We'll try to prove that $d_1$ is a metric.
Let $|x|=\tan\alpha$, $|y|=\tan\beta$ and $|z|=\tan\gamma$, where $\{\alpha\beta,\gamma\}\subset\left[0,\frac{\pi}{2}\right)$ and $\alpha\geq\beta\geq \gamma$.

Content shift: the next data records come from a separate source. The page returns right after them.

(* ===== verification/Runtime.v ===== *)
(** * Runtime adapters (crates/orion-runtime)

    The adapter interface, the registry of adapters, and the native and docker
    adapters as computations over the state they share with the tasks they spawn
    and with the host.  A native child is shared between the adapter's map and
    its wait task through one cell ([Arc<Mutex<Option<Child>>>]); the cells are a
    store, so the aliasing is modelled.  Each lock-protected section of the code
    is one step; the tasks' steps are operations of their own, so that a run may
    interleave them with launches, stops and process exits in any order. *)

From Stdlib Require Import ZArith Lia Bool Ascii.
From stdpp Require Import base list gmap strings pretty.
From S2P Require Import Prelude Text Types Parse Effect.

(** ** The interface (adapter.rs) *)

Inductive RuntimeError : Type :=
| Mismatch (adapter got : string)
| Launch (msg : string)
| Stop (msg : string)
| RuntimeIo (msg : string).

Inductive OutStream : Type := OutStdout | OutStderr.

(** A channel: the receiving end lives in the agent. *)
Definition Sink : Type := nat.

Record ExitNotice : Type := {
  en_instance_id : Uuid;
  en_exit_code : option Z;
  en_message : string
}.

Record LaunchSpec : Type := {
  ls_instance_id : Uuid;
  ls_name : ResourceName;
  ls_runtime : Runtime;
  ls_log_sink : option Sink;
  ls_exit_sink : option Sink
}.

Record LaunchedInstance : Type := {
  li_instance_id : Uuid;
  li_native_handle : string
}.

(** [dyn RuntimeAdapter] over a host state [S]. *)
Record RuntimeAdapter (S : Type) : Type := {
  ra_name : string;
  ra_available : M S bool;
  ra_launch : LaunchSpec → M S (result LaunchedInstance RuntimeError);
  ra_stop : Uuid → M S (result unit RuntimeError)
}.
Arguments ra_name {S}.
Arguments ra_available {S}.
Arguments ra_launch {S}.
Arguments ra_stop {S}.

(** ** The registry (lib.rs) *)

Notation RuntimeRegistry S := (gmap string (RuntimeAdapter S)).

Definition RuntimeRegistry_new {S} : RuntimeRegistry S := ∅.

Definition register {S} (adapter : RuntimeAdapter S) (reg : RuntimeRegistry S)
    : RuntimeRegistry S := <[ra_name adapter := adapter]> reg.

Definition RuntimeRegistry_get {S} (reg : RuntimeRegistry S) (name : string)
    : option (RuntimeAdapter S) := reg !! name.

Definition RuntimeRegistry_names `{HashOrder} {S} (reg : RuntimeRegistry S) : list string :=
  sort_by String.compare (hash_keys reg).

(** What one adapter promises the agent: it tracks a set of instances, [launch]
    adds the one it was given exactly when it succeeds, it only takes runtimes of
    its own kind, and [stop] ends with the instance untracked and touches no
    other. *)
Class AdapterLaws {S} (a : RuntimeAdapter S) (tracked : S → gset Uuid)
    (takes : Runtime → bool) : Prop := {
  launch_law : ∀ spec o s u,
    let '(r, (s', u')) := ra_launch a spec o (s, u) in
    match r with
    | Ok li => takes (ls_runtime spec) = true ∧ li_instance_id li = ls_instance_id spec ∧
               tracked s' = {[ls_instance_id spec]} ∪ tracked s
    | Err e => tracked s' = tracked s ∧
               (takes (ls_runtime spec) = false → s' = s)
    end;
  mismatch_law : ∀ spec o s u x y,
    (ra_launch a spec o (s, u)).1 = Err (Mismatch x y) → takes (ls_runtime spec) = false;
  stop_law : ∀ id o s u,
    tracked (ra_stop a id o (s, u)).2.1 = tracked s ∖ {[id]};
  stop_unknown : ∀ id o s u,
    id ∉ tracked s → ra_stop a id o (s, u) = (Ok tt, (s, u))
}.

(** ** Line forwarding

    Both adapters have the same loop: forward lines until the end of the stream,
    a read error, or a closed channel ([accepts] sends succeed before the
    receiver goes away). *)

Inductive LineRead : Type := ReadLine (line : string) | ReadEof | ReadError.

Fixpoint forward_lines (id : Uuid) (stream : OutStream) (reads : list LineRead) (accepts : nat)
    : list (Uuid * OutStream * string) :=
  match reads, accepts with
  | ReadLine line :: reads', S n => (id, stream, line) :: forward_lines id stream reads' n
  | _, _ => []
  end.

(** ** The native adapter (native.rs) *)

Definition native_kind_str (r : Runtime) : string :=
  match r with
  | RNative _ _ _ => "native"
  | RDocker _ _ _ _ => "docker"
  | RPython _ _ _ => "python"
  | RJava _ _ => "java"
  | RNode _ _ => "node"
  | RSpark _ _ => "spark"
  | RLlm _ _ => "llm"
  | RHomeAssistant _ => "homeassistant"
  | RWasm _ => "wasm"
  | RPeer _ _ => "peer"
  end.

Definition Pid : Type := N.

(** [ExitStatus]: its code, and its [Debug] text. *)
Record ExitStatus : Type := { es_code : option Z; es_debug : string }.

(** A process of the host, with the part of [Command] the adapter sets; [None]
    while it runs. *)
Record Process : Type := {
  pr_exec : string;
  pr_args : list string;
  pr_env : gmap string string;
  pr_piped : bool;
  pr_status : option ExitStatus
}.

(** A wait task: spawned, waiting on the child it took, or finished, without
    having found the child or after sending its notice. *)
Inductive WaitState : Type := WSpawned | WWaiting (child : Pid) | WGaveUp | WReported.

Record WaitTask : Type := {
  wt_id : Uuid;
  wt_cell : nat;
  wt_sink : Sink;
  wt_state : WaitState
}.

Thus, $$\tan(\alpha-\gamma)=\max\{\tan(\alpha-\gamma),\tan(\beta-\gamma),\tan(\alpha-\beta)\}$$ and it's enough to prove that
$$\tan(\alpha-\beta)+\tan(\beta-\gamma)\geq\tan(\alpha-\gamma)$$ or
$$\frac{\sin(\alpha-\gamma)}{\cos(\alpha-\beta)\cos(\beta-\gamma)}\geq\frac{\sin(\alpha-\gamma)}{\cos(\alpha-\gamma)}$$ or
$$\cos(\alpha-\beta+\beta-\gamma)\geq\cos(\alpha-\beta)\cos(\beta-\gamma)$$ or
$$-\sin(\alpha-\beta)\sin(\beta-\gamma)\geq0,$$ which is wrong.